Discovering Literature: 20th century
Wat er feitelijk op die schandalige nacht is gebeurd, zal tot op zekere hoogte altijd een mysterie zijn, omdat de rapporten spreken elkaar tegen. Was het de choreografie die mensen irriteerde, of de muziek? Is de politie echt gebeld? Was het waar dat er raketten werden geworpen en dat er uitdagingen voor een duel werden geboden? Werden de makers aan het eind uitgejouwd of toegejuicht? De danseres Dame Marie Rambert herinnerde zich dat meteen in het begin ‘er een schreeuw ging in de galerie:” Un docteur! ” (Bel een dokter!). Iemand anders riep luider: Un dentiste! (een tandarts!) De aristocraat Harry Kessler zei dat mensen bijna onmiddellijk begonnen te fluisteren en grappen te maken. Stravinsky zelf was zo boos dat hij naar buiten stormde en backstage ging om de dansers te helpen de tijd bij te houden.

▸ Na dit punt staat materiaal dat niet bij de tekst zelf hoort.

(** [contentStr += item.text || ''] for a text item. *)
Definition textOfItem (item : json) : string :=
  match get item "text" with
  | Some (JString s) => s
  | Some v => if truthy_json v then JS_String v else ""
  | None => ""
  end.

(** One turn of the loop over the items of a tool result; [None] once
    [JSON.stringify] has thrown. *)
Definition appendItem (contentStr : option string) (item : json) : option string :=
  match contentStr with
  | Some str =>
      if isTextItem item then Some (str +:+ textOfItem item)
      else
        match JSON_stringify item with
        | Some s => Some (str +:+ s)
        | None => None
        end
  | None => None
  end.

(** The warning of a [catch] block. *)
Definition serializationWarning (logger : bool) (event : string) : TokenLog :=
  tokenLogIf logger (mkTokenLog LogWarning event None).

(** The content of a tool result is a string or an array; the last
    branch of its [try], for a value that is neither, is outside
    [ToolResultContent]. An exception of the encoder leaves the function
    where [encode] is called outside a [try] (a text, the name of a tool
    use) and is caught where it is called inside one. *)
Definition countContentBlockTokens (block : ContentBlock) (encoder : Tiktoken)
    (logger : bool) : Counted :=
  match block with
  | BlockText text =>
      match encoder text with
      | Tokens count => Returns count []
      | EncodeError message => Throws message []
      end
  | BlockImage _ _ _ => Returns 768 []
  | BlockToolUse _ name input =>
      match encoder name with
      | Tokens tokens =>
          match JSON_stringify input with
          | Some inputStr =>
              match encoder inputStr with
              | Tokens count => Returns (tokens + count) []
              | EncodeError _ =>
                  Returns tokens
                    (serializationWarning logger "tool_input_serialization_failure")
              end
          | None =>
              Returns tokens
                (serializationWarning logger "tool_input_serialization_failure")
          end
      | EncodeError message => Throws message []
      end
  | BlockToolResult _ content =>
      let contentStr :=
        match content with
        | ResultString s => Some s
        | ResultArray items => fold_left appendItem items (Some "")
        end in
      match contentStr with
      | Some contentStr =>
          match encoder contentStr with
          | Tokens count => Returns count []
          | EncodeError _ =>
              Returns 0 (serializationWarning logger "tool_result_serialization_failure")
          end
      | None =>
          Returns 0 (serializationWarning logger "tool_result_serialization_failure")
      end
  end.

(** [totalTokens += encoder.encode(text).length] outside a [try]. *)
Definition addTokens (encoder : Tiktoken) (text : string) (acc : Counted) : Counted :=
  match acc with
  | Returns totalTokens log =>
      match encoder text with
      | Tokens count => Returns (totalTokens + count) log
      | EncodeError message => Throws message log
      end
  | Throws _ _ => acc
  end.
(** X15. A profile update that has passed validation, from a caller
    whose identity is the stored account, is answered 200 with the
    updated account (without the password) whenever the submitted
    username, as the validators leave it (trimmed), is the caller's
    current one or is borne by no account; the stored account then has
    the fields of the body, where present, and its former values
    elsewhere. *)
Theorem put_profile_succeeds (db : Db) (req : Req UserRoutes.ProfileBody) :
  validationErrors req = [] →
  authenticated db req →
  (∀ n, UserRoutes.username (reqBody req) = Some n →
        trim n = n
        ∧ (n = User.username (user req)
           ∨ ∀ k u, users db !! k = Some u → User.username u ≠ n)) →
  let u' := UserRoutes.apply_update (reqBody req) (User.fields (user req)) in
  run (UserRoutes.put_profile req) db
  = (Json 200 (UserJson (Some (UserRoutes.select_no_password
                                 (User.Doc (User._id (user req)) u')))),
     set_users (<[User._id (user req) := u']> (users db)) db).
Proof.
  intros Hv Hauth Hname u'. subst u'. unfold authenticated in Hauth.
  assert (run (UserRoutes.put_profile req) db = run (profile_write req) db) as ->.
  { unfold UserRoutes.put_profile, profile_write, run, bind, respond, ret.
    rewrite bool_decide_false by (by rewrite Hv; intros []).
    destruct (UserRoutes.username (reqBody req)) as [n|] eqn:Hn; [|done].
    case_bool_decide as Hchk; [|done]. destruct Hchk as [_ Hneq].
    destruct (Hname n eq_refl) as [_ [?|Hfree]]; [done|].
    by rewrite (User_findOne_username_free db n Hfree). }
  unfold profile_write, run, bind, ret, raise, respond,
    UserRoutes.User_findByIdAndUpdate.
  rewrite Hauth. rewrite bool_decide_false; [done|].
  intros [Hchange (k & u & Hk & Hne & Hu)].
  unfold UserRoutes.apply_update in Hchange, Hu. simpl in *.
  destruct (UserRoutes.username (reqBody req)) as [n|]; simpl in *; [|done].
  destruct (Hname n eq_refl) as [Htrim [->|Hfree]].
  - by rewrite Htrim in Hchange.
  - rewrite Htrim in Hu. by apply (Hfree k u).
Qed.

Lemma put_profile_succeeds_witness :
  authenticated Scenario.db0 Scenario.rename_ben
  ∧ User.username
      <$> users (run (UserRoutes.put_profile Scenario.rename_ben) Scenario.db0).2 !! 2%N
    = Some "benny".
Proof.
  split; [reflexivity|].
  rewrite (put_profile_succeeds Scenario.db0 Scenario.rename_ben eq_refl eq_refl).
  - reflexivity.
  - intros n [= <-]. split; [reflexivity|]. right.
    assert (map_Forall (λ _ u, User.username u ≠ "benny") (users Scenario.db0)) as H.
    { apply (bool_decide_unpack
               (map_Forall (λ _ u, User.username u ≠ "benny") (users Scenario.db0))).
      vm_compute. exact I. }
    exact H.
Defined.

(** ** Pagination of the list routes *)

Lemma pages_bounds (q : Pagination.Query) (total : Z) :
  (0 < Pagination.limit q)%Z →
  ((Pagination.pages q total - 1) * Pagination.limit q < total
   ≤ Pagination.pages q total * Pagination.limit q)%Z.
Proof.
  intros Hl. unfold Pagination.pages.
  pose proof (Z.div_mod (- total) (Pagination.limit q)) as Hdiv.
  pose proof (Z.mod_pos_bound (- total) (Pagination.limit q) Hl) as Hmod.
  nia.
Qed.

(** X16. With a positive [limit] (the parameter is absent, [0], not a
    number, or positive), [pages] is the ceiling of [total / limit]: the
    least number of pages of [limit] documents that hold [total]
    documents; it is [0] exactly when there is no document.  An absent,
    zero or non-numeric [page] is page 1 and [limit] is then 10. *)
Theorem pages_is_ceiling (q : Pagination.Query) (total : Z) :
  (0 < Pagination.limit q)%Z →
  (0 ≤ total)%Z →
  let n := Pagination.pages q total in
  ((n - 1) * Pagination.limit q < total ≤ n * Pagination.limit q)%Z
  ∧ (n = 0 ↔ total = 0)
  ∧ (∀ v, (v = None ∨ v = Some 0) →
          Pagination.page (Pagination.mkQuery v (Pagination.q_limit q)) = 1
          ∧ Pagination.limit (Pagination.mkQuery (Pagination.q_page q) v) = 10).
Proof.
  intros Hl Ht n. subst n.
  pose proof (pages_bounds q total Hl) as Hb.
  split_and!; [lia|lia|nia|].
  intros v [->| ->]; done.
Qed.

Lemma pages_is_ceiling_witness :
  let q := Pagination.mkQuery (Some 2) (Some 0) in
  Pagination.limit q = 10
  ∧ Pagination.pages q 21 = 3
  ∧ ((3 - 1) * 10 < 21 ≤ 3 * 10)%Z.
Proof.
  intros q. split; [reflexivity|]. split; [reflexivity|].
  assert (0 < Pagination.limit q)%Z as Hl by (vm_compute; reflexivity).
  assert (0 ≤ 21)%Z as Ht by lia.
  exact (proj1 (pages_is_ceiling q 21 Hl Ht)).
Defined.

Wat zeker is, is dat het publiek geschokt was – en terecht. Stravinskys score voor The Rite of Spring was in tegenspraak met elke regel over wat muziek zou moeten zijn. De geluiden zijn vaak opzettelijk hard, direct vanaf de opening van de Litouwse volksmelodie, die wordt gespeeld door de fagot in zijn hoogste, meest ongemakkelijke bereik. De muziek was kakofonisch luid en trof de oren met donderende percussie en gierend koper. Ritmisch was het complex op een totaal ongekende manier. In het ‘Ritual of the Rival Tribes’ ontvouwt de muziek zich in twee snelheden tegelijk, in een verhouding van 3: 2. En het maakt uitbundig gebruik van dissonantie, d.w.z. combinaties van noten die niet normaal harmonisch kloppen. ‘De muziek gaat altijd naar de noot naast de noot die je verwacht’, schreef een geërgerde criticus.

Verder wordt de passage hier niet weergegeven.